Six patients souffrant de la neuropathie optique héréditaire de Leber sont actuellement traités avec EPI-743 dans le cadre d’études thérapeutiques d’urgence menées en ouvert. Des améliorations de l’acuité visuelle, du champ visuel et de la vision des couleurs ont été observées.

Plusieurs patients pédiatriques souffrant du syndrome de Leigh, du syndrome de Kearns-Sayre, de déficience en POLG1, du syndrome MELAS et de l’ataxie de Friedreich sont actuellement traités par EPI-743 dans le cadre d’études cliniques en ouvert. Il a été observé une amélioration clinique associée à celle des biomarqueurs.

Dans un essai de phase 2A récemment achevé, EPI-743 a été associé à des signes d’amélioration neurologique chez 10 enfants inclus atteints d’un syndrome de Leigh.

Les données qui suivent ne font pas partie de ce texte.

(** The whole program must be one value. *)
Definition parseProgram (s : string) : Parsed JsonValue :=
  match parseValue (S (String.length s)) s with
  | POk v rest =>
      match skipSpaces rest with
      | EmptyString => POk v ""
      | _ => PError
      end
  | PError => PError
  | PIncomplete => PIncomplete
  end.

(** The conversion of a value to [QString] that [qscriptvalue_cast] does. *)
Fixpoint jsonToString (v : JsonValue) : string :=
  match v with
  | JUndefined | JNull => ""
  | JBool true => "true"
  | JBool false => "false"
  | JNumber lit => lit
  | JString s => s
  | JArray items => Qt.join "," (map jsonToString items)
  | JError => "SyntaxError"
  end.

Definition jsonCanEvaluate (s : string) : bool :=
  match parseProgram s with
  | PIncomplete => false
  | _ => true
  end.

Definition jsonEvaluate (s : string) : JsonValue :=
  match parseProgram s with
  | POk v _ => v
  | _ => JError
  end.

Definition jsonProperty (v : JsonValue) (i : nat) : JsonValue :=
  match v with
  | JArray items => nth i items JUndefined
  | _ => JUndefined
  end.

Definition jsonIsArray (v : JsonValue) : bool :=
  match v with
  | JArray _ => true
  | _ => false
  end.

Definition jsonToSequence (v : JsonValue) : list string :=
  match v with
  | JArray items => map jsonToString items
  | _ => []
  end.

#[export] Instance jsonScriptEngine : QScriptEngine.
Proof.
  refine {| QScriptValue := JsonValue;
            canEvaluate := jsonCanEvaluate;
            evaluate := jsonEvaluate;
            property := jsonProperty;
            isArray := jsonIsArray;
            qScriptValueToSequence := jsonToSequence;
            canEvaluate_evaluate := _ |}.
  intros program. unfold jsonCanEvaluate, jsonEvaluate.
  destruct (parseProgram program); [discriminate.. | reflexivity].
Defined.

End QtScript.

(* ===================================================================== *)
(** * opensearchengine.cpp *)
(* ===================================================================== *)

Module OpenSearchEngine.
Import Qt.

(** [typedef QPair<QString, QString> Parameter] and
    [typedef QList<Parameter> Parameters]. *)
Definition ParameterPair : Type := (string * string)%type.
Definition Parameters : Type := list ParameterPair.

(** The process-wide configuration [parseTemplate] reads:
    [QLocale().name()] and [QCoreApplication::applicationName()]. *)
Record Env : Type := {
  localeName : string;
  applicationName : string
}.

(** A pending [QNetworkReply] is known by its number. *)
Abbreviation ReplyId := nat (only parsing).

(** [class OpenSearchEnginePrivate].  The pointers to the network access
    manager and to the delegate are kept as null or not null; the pixel
    data of the image is not modelled. *)
Record OpenSearchEngine : Type := {
  name : string;
  description : string;
  imageUrl : string;
  tags : list string;
  searchUrlTemplate : string;
  suggestionsUrlTemplate : string;
  searchParameters : Parameters;
  suggestionsParameters : Parameters;
  searchMethod : string;
  suggestionsMethod : string;
  requestMethods : gmap string Operation;
  networkAccessManager : bool;
  suggestionsReply : option ReplyId;
  delegate : bool
}.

Notre objectif est de déterminer, dans une étude ouverte, l’efficacité et la sécurité d’EPI-743 chez 10 patients souffrant d’adrénomyéloneuropathie (AMN) liée à l’X.

L’objectif principal de cette étude est d’évaluer l’effet d’EPI-743 administré par voie orale à des sujets atteints d’AMN sur la modification de l’association entre le score clinique de l’ALD de l’adulte (AACS, Adult ALD Clinical Score) et l’échelle de notation de la dépendance (mRS-9Q) entre l’état initial et la fin des 48 semaines de traitement.

Les objectifs secondaires de cette étude sont évalués entre l’état initial et jusqu’à 48 semaines de traitement. Ils consistent à :

• évaluer la sécurité d’EPI-743 pendant 48 semaines consécutives ;
• évaluer l’effet d’EPI-743 sur les fonctions motrices (distance parcourue au test de marche de 6 minutes (6MWT), temps nécessaire à parcourir une distance de 25 pieds (T25FW) ;
• évaluer l’effet d’EPI-743 sur la progression de la maladie évaluée par l’échelle d’amélioration de l’impression clinique globale (CGIIMP);
• évaluer l’effet d’EPI-743 sur l’évolution de la qualité de vie (questionnaire SF-36) ;
• évaluer l’effet d’EPI-743 sur l’évolution du potentiel évoqué auditif du tronc cérébral ;
• évaluer l’effet d’EPI-743 sur l’évolution des taux hormonaux ;
• explorer l’effet d’EPI-743 sur la modification de composants du cycle du glutathion.